### Work task
Copy the entries out again in full.

[Dataset entries]
--------

(** * goplot: line parsing, sample ingestion, linear regression, encoding

    A shallow embedding of the data-sample pipeline of goplot
    ([parseLine], [dataSampleProcess], [linearRegression]) together with
    the properties of it that the specification states.

    Conventions.
    - A Go [string] is a sequence of bytes: [gostring := list byte].
    - A Go [float64] is an IEEE 754 binary64 number: Rocq's primitive
      [float], with [+], [-], [*], [/] and [sqrt] rounding to nearest
      even, one operation at a time (no fused multiply-add).
    - A Go [error] result is an [option]: [None] is [nil].
    - The functions of the Go library that the program calls are either
      modelled ([strings.SplitN], [strings.TrimSpace], [json.Marshal] on
      the program's own struct types) or taken as parameters
      ([strconv.ParseFloat] and the number formatters). *)

From Stdlib Require Import List Strings.Byte ZArith Bool Lia.
From Stdlib Require Import Floats.
From Stdlib Require Uint63.
Import ListNotations.

(* ================================================================= *)
(** ** Go strings *)

Definition gostring := list byte.

Inductive gostring_literal :=
| lit_nil
| lit_cons (b : byte) (l : gostring_literal).

Fixpoint literal_of_bytes (l : list byte) : gostring_literal :=
  match l with
  | [] => lit_nil
  | b :: r => lit_cons b (literal_of_bytes r)
  end.

Fixpoint bytes_of_literal (l : gostring_literal) : list byte :=
  match l with
  | lit_nil => []
  | lit_cons b r => b :: bytes_of_literal r
  end.

Declare Scope gostring_scope.
Delimit Scope gostring_scope with go.
#[warning="-via-type-remapping,-via-type-mismatch"]
String Notation gostring literal_of_bytes bytes_of_literal
  (via gostring_literal mapping [[nil] => lit_nil, [cons] => lit_cons])
  : gostring_scope.
Bind Scope gostring_scope with gostring.

(** The line feed, written ["\n"] in the Go source. *)
Definition newline : byte := x0a.

Module strings.

(** [stripPrefix p s] is [Some r] when [s = p ++ r]. *)
Fixpoint stripPrefix (p s : gostring) : option gostring :=
  match p, s with
  | [], _ => Some s
  | a :: p', b :: s' => if Byte.eqb a b then stripPrefix p' s' else None
  | _ :: _, [] => None
  end.

(** [strings.Index] for a one-byte separator, returned as the two
    slices [s[:m]] and [s[m+1:]] that [genSplit] takes around the
    first occurrence; [None] when the separator does not occur
    ([m < 0]). *)
Fixpoint cut (sep : byte) (s : gostring) : option (gostring * gostring) :=
  match s with
  | [] => None
  | b :: s' =>
      if Byte.eqb b sep then Some ([], s')
      else match cut sep s' with
           | Some (u, v) => Some (b :: u, v)
           | None => None
           end
  end.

--------

### Result below
(** * goplot: line parsing, sample ingestion, linear regression, encoding

    A shallow embedding of the data-sample pipeline of goplot
    ([parseLine], [dataSampleProcess], [linearRegression]) together with
    the properties of it that the specification states.

    Conventions.
    - A Go [string] is a sequence of bytes: [gostring := list byte].
    - A Go [float64] is an IEEE 754 binary64 number: Rocq's primitive
      [float], with [+], [-], [*], [/] and [sqrt] rounding to nearest
      even, one operation at a time (no fused multiply-add).
    - A Go [error] result is an [option]: [None] is [nil].
    - The functions of the Go library that the program calls are either
      modelled ([strings.SplitN], [strings.TrimSpace], [json.Marshal] on
      the program's own struct types) or taken as parameters
      ([strconv.ParseFloat] and the number formatters). *)

From Stdlib Require Import List Strings.Byte ZArith Bool Lia.
From Stdlib Require Import Floats.
From Stdlib Require Uint63.
Import ListNotations.

(* ================================================================= *)
(** ** Go strings *)

Definition gostring := list byte.

Inductive gostring_literal :=
| lit_nil
| lit_cons (b : byte) (l : gostring_literal).

Fixpoint literal_of_bytes (l : list byte) : gostring_literal :=
  match l with
  | [] => lit_nil
  | b :: r => lit_cons b (literal_of_bytes r)
  end.

Fixpoint bytes_of_literal (l : gostring_literal) : list byte :=
  match l with
  | lit_nil => []
  | lit_cons b r => b :: bytes_of_literal r
  end.

Declare Scope gostring_scope.
Delimit Scope gostring_scope with go.
#[warning="-via-type-remapping,-via-type-mismatch"]
String Notation gostring literal_of_bytes bytes_of_literal
  (via gostring_literal mapping [[nil] => lit_nil, [cons] => lit_cons])
  : gostring_scope.
Bind Scope gostring_scope with gostring.

(** The line feed, written ["\n"] in the Go source. *)
Definition newline : byte := x0a.

Module strings.

(** [stripPrefix p s] is [Some r] when [s = p ++ r]. *)
Fixpoint stripPrefix (p s : gostring) : option gostring :=
  match p, s with
  | [], _ => Some s
  | a :: p', b :: s' => if Byte.eqb a b then stripPrefix p' s' else None
  | _ :: _, [] => None
  end.

(** [strings.Index] for a one-byte separator, returned as the two
    slices [s[:m]] and [s[m+1:]] that [genSplit] takes around the
    first occurrence; [None] when the separator does not occur
    ([m < 0]). *)
Fixpoint cut (sep : byte) (s : gostring) : option (gostring * gostring) :=
  match s with
  | [] => None
  | b :: s' =>
      if Byte.eqb b sep then Some ([], s')
      else match cut sep s' with
           | Some (u, v) => Some (b :: u, v)
           | None => None
           end
  end.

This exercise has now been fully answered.